Swiss co-writer/director Stefan Haupt’s The Circle (Der Kreis) is a strong fact-based drama about the struggle for gay rights in Switzerland. Well made and heartfelt, it is Switzerland’s official submission for Best Foreign Language Film at the 87th Academy Awards and winner of the Panorama Audience Award at 2014’s Berlin International Film Festival, the Teddy Award at 2014’s Berlin International Film Festival, and of the Grand Jury Award at 2014’s Outfest Los Angeles.
The film’s title refers to an actual gay self-help organization that arose in 1930s Zurich, founded by the renowned St. Gallen-born actor Karl Meir (who used the pseudonym “Rolf” and is portrayed onscreen by an avuncular Stephan Witschi). The group’s activities included publishing a multi-lingual magazine called “The Circle” and operating a gay bar which provided a regular meeting place and venue for annual costume balls which took place during the 1950s (when most of the story is set), attended by up to 800 homosexuals who traveled from all around Europe to dress up and dance.
(This pub is now the site of Neumarkt Theater, where live stage plays are currently presented. Nearby is Zurich’s ancient Jewish section plus a historical plaque commemorating the hundreds of Swiss women who went to Spain in the 1930s to fight against Franco and fascism and for democracy and liberty during the Spanish Civil War. Who knew? Well now you do.)
At the heart of The Circle is a true-life love story between teacher Ernest Ostertag (Matthias Hungerbühler) and cross dressing performer Robi Rapp (Sven Schelker). Throughout Haupt’s film the narrative is intercut (or some might say “disrupted”) by contemporary interviews with the actual Ostertag and Rapp, talking heads who are now elderly gentlemen. The departure from feature format to documentary style was due to financial constraints, according to helmer Haupt. Some may find Haupt’s mixture of techniques to be jarring, while other viewers will presumably think it enhances this gay liberation saga’s veracity. In terms of film form, perhaps the hybrid Circle is closest to the docudrama. In any case, it has qualified for Oscar consideration.
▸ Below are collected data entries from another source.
(* ===== verification/TemplateCtl.v ===== *)
(** * The machine template controller
    (src/internal/controller/cloudscalemachinetemplate_controller.go)

    Writes the capacity of the template's flavour to its status, from which the
    autoscaler scales a MachineDeployment up from zero. *)

From S2P Require Export Catalog.

Section template.
(** [resource.Quantity] and [resource.MustParse] of k8s.io/apimachinery; the
    Kubernetes client and the patch helper over an abstract world. *)
Context {Quantity W : Type} (MustParse : string → Quantity).

Record CloudscaleMachineTemplate := mkCloudscaleMachineTemplate {
  CloudscaleMachineTemplate_Meta : ObjectMeta;
  CloudscaleMachineTemplate_Spec : CloudscaleMachineSpec;
  CloudscaleMachineTemplate_Capacity : gmap string Quantity }.

Definition set_capacity (v : gmap string Quantity) (t : CloudscaleMachineTemplate) : CloudscaleMachineTemplate :=
  mkCloudscaleMachineTemplate (CloudscaleMachineTemplate_Meta t) (CloudscaleMachineTemplate_Spec t) v.

Definition templateFlavor (t : CloudscaleMachineTemplate) : string :=
  CloudscaleMachineSpec_Flavor (CloudscaleMachineTemplate_Spec t).

Inductive TemplateEvent :=
  | TGet (key : string * string) (r : Res unit)
  | TPatch (snapshot patched : CloudscaleMachineTemplate) (observedGeneration : bool) (r : Res unit).

Context (kube_GetTemplate : string * string → W → Res CloudscaleMachineTemplate * W).
Context (patch_NewTemplateHelper : CloudscaleMachineTemplate → Res unit).
Context (patch_Template : CloudscaleMachineTemplate → CloudscaleMachineTemplate → bool → W → Res unit * W).

Abbreviation TM := (GoM W TemplateEvent unit).
Implicit Types (t : CloudscaleMachineTemplate) (s : St W TemplateEvent unit).

(** The FlavorInfo field may be nil. *)
Definition Reconcile (flavorInfo : option Flavors.FlavorInfo) (key : string * string) : TM Result :=
  let! r := try (call (kube_GetTemplate key) (λ r, TGet key (void r))) in
  match r with
  | Err e => if apierrors_IsNotFound e then ret emptyResult else throw e
  | Ok template =>
      match flavorInfo with
      | None => ret emptyResult
      | Some fi =>
          let! _ := of_res (patch_NewTemplateHelper template) in
          let flavor := templateFlavor template in
          if flavor == "" then ret emptyResult
          else
            match Flavors.GetCapacity MustParse fi flavor with
            | Err _ => ret emptyResult
            | Ok capacity =>
                let patched := set_capacity capacity template in
                let! _ := call (patch_Template template patched true) (λ r, TPatch template patched true r) in
                ret emptyResult
            end
      end
  end.

(** ** Theorems *)

(** The capacity of a flavour: its CPUs, its memory in gibibytes, and its GPUs
    when it has some. *)
Definition capacity_of (f : Flavor) (c : gmap string Quantity) : Prop :=
  c !! Flavors.ResourceCPU = Some (MustParse (itoa (Flavor_VCPUCount f))) ∧
  c !! Flavors.ResourceMemory = Some (MustParse (itoa (Flavor_MemoryGB f) +:+ "Gi")) ∧
  c !! Flavors.ResourceNvidiaGPU =
    match Flavor_GPU f with
    | Some gpu => if (GPU_Count gpu >? 0)%Z then Some (MustParse (itoa (GPU_Count gpu))) else None
    | None => None
    end ∧
  dom c ⊆ {[ Flavors.ResourceCPU; Flavors.ResourceMemory; Flavors.ResourceNvidiaGPU ]}.

Lemma GetCapacity_spec fi slug :
  match fi !! slug with
  | Some f => ∃ c, Flavors.GetCapacity MustParse fi slug = Ok c ∧ capacity_of f c
  | None => ∃ e, Flavors.GetCapacity MustParse fi slug = Err e
  end.
Proof.
  unfold Flavors.GetCapacity, capacity_of. destruct (fi !! slug) as [f|]; [|eauto].
  destruct (Flavor_GPU f) as [gpu|]; [destruct (GPU_Count gpu >? 0)%Z|];
    eexists; (split; [reflexivity|]);
    (split_and!; [by simplify_map_eq|by simplify_map_eq|by simplify_map_eq|set_solver]).
Qed.

(** C40. The template's status follows the catalogue. A reconcile patches the
    template exactly when it could be read, a catalogue is there, and the
    flavour is in it; the patch changes the capacity and nothing else, to the
    flavour's CPUs, memory and GPUs, and advances the observed generation. *)
Theorem template_capacity (fs : list Flavor) key s :
  let evs := calls_of (Reconcile (Some (Flavors.NewFlavorInfo fs)) key) s in
  match fst (kube_GetTemplate key (world s)) with
  | Err e => evs = [TGet key (Err e)]
  | Ok t =>
      match patch_NewTemplateHelper t with
      | Err _ => evs = [TGet key (Ok ())]
      | Ok _ =>
          (templateFlavor t ≠ "" ∧ templateFlavor t ∈ (Flavor_Slug <$> fs) →
             ∃ f c r, f ∈ fs ∧ Flavor_Slug f = templateFlavor t ∧ capacity_of f c ∧
               evs = [TGet key (Ok ()); TPatch t (set_capacity c t) true r]) ∧
          (¬ (templateFlavor t ≠ "" ∧ templateFlavor t ∈ (Flavor_Slug <$> fs)) → evs = [TGet key (Ok ())])
      end
  end.
Proof.
  unfold calls_of, Reconcile. unfold exec, bind, try, call, of_res, ret, throw.
  destruct (kube_GetTemplate key (world s)) as [[t|e] w]; simpl.
  2:{ destruct (apierrors_IsNotFound e); simpl; by rewrite drop_app_length. }
  destruct (patch_NewTemplateHelper t) as [[]|e]; simpl; [|by rewrite drop_app_length].
  destruct (templateFlavor t == "") eqn:Hf; go_bools; simpl.
  { rewrite drop_app_length. split; [by intros [? _]|done]. }
  pose proof (GetCapacity_spec (Flavors.NewFlavorInfo fs) (templateFlavor t)) as Hc.
  pose proof (index_by_is_Some Flavor_Slug fs (templateFlavor t)) as Hin.
  unfold Flavors.NewFlavorInfo in *.
  destruct (index_by Flavor_Slug fs !! templateFlavor t) as [f|] eqn:E.
  - destruct Hc as (c & -> & Hcap). simpl.
    destruct (patch_Template t _ true w) as [r w'] eqn:Ep.
    apply index_by_Some in E as [Hfin Hslug].
    split; [|intros Hn; destruct Hn; split; [done|by apply Hin]].
    intros _. exists f, c, r. split_and!; [done..|].
    destruct r as [[]|e]; simpl; by rewrite <- app_assoc, drop_app_length.
  - destruct Hc as [e ->]. simpl. rewrite drop_app_length. split; [|done].
    intros [_ H]. apply Hin in H. by destruct H.
Qed.
End template.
We see the organization experiencing its ups and downs, as do Ostertag and Rapp and their relationship. The long-term romance of the educator and drag artist, through thick and thin, appears to be admirable and is reminiscent of the love between John Lithgow and Alfred Molina’s characters in the recent feature Love is Strange, as well as 1978’s La Cage aux Folles and its 1996 Hollywood version The Birdcage, starring Robin Williams, Nathan Lane, and Gene Hackman.
The Circle also calls to mind a great pro-gay play presented in 2011 at L.A.’s Blank Theatre called “The Temperamentals.” In that drama American gay rights pioneer Harry Hay is also shown to have been a card-carrying, dues-paying Communist Party member. Similarly, in The Circle, motorcycle-riding Felix (played by Anatole Taubman, who has matinee idol looks) is a hothead pushing for equality and a Marxist, whose confrontational tactics clash with those of the more moderate, older Rolf. (In an interview Haupt told this reviewer that Felix is actually a fictitious character. Haupt added that although he himself is not gay, his brother is, and went on to say that all people, straight and homosexual, should support equal rights for everybody, irrespective of sexual preferences.)
In 2012 Haupt directed the documentary Sagrada: The Mystery of Creation, about architect Antoni Gaudí’s iconic, unfinished late 19th-century Barcelona church. His films have been awarded prizes, including the Swiss Film Award for Best Picture, in addition to dozens of nominations and accolades across Europe. Haupt’s next feature film project is Finsteres Glück (Dark Bliss), based on Lukas Hartmann’s eponymous novel. Haupt’s oeuvre demonstrates that Swiss cinema is a filmic force to be reckoned with on the global scene.
The Circle was “the mother of European gay organizations.” Why did it thrive for decades in Switzerland? Because this Alpine nation is a bastion of neutrality and democracy that was never conquered by Hitler’s hordes. Of course, that doesn’t mean this group didn’t run into its fair share of opposition.
What Ostertag and Rapp went on to do later in life set a precedent in Swiss history (no spoiler here). Both of these gay icons attended a party in their and the film’s honor at Swiss Consul-General Jean-François Lichtenstern’s residence in Los Angeles. Of course the grounds include a swimming pool and guesthouse, and during the crowded luncheon Rapp fell through a plate of glass that broke into a thousand pieces. Nevertheless, with much aplomb he arose and emerged without a scratch. Now in his 80s, Robi Rapp is still literally shattering glass ceilings.
The Oscar-worthy The Circle is being theatrically released in about 10 cities nationwide.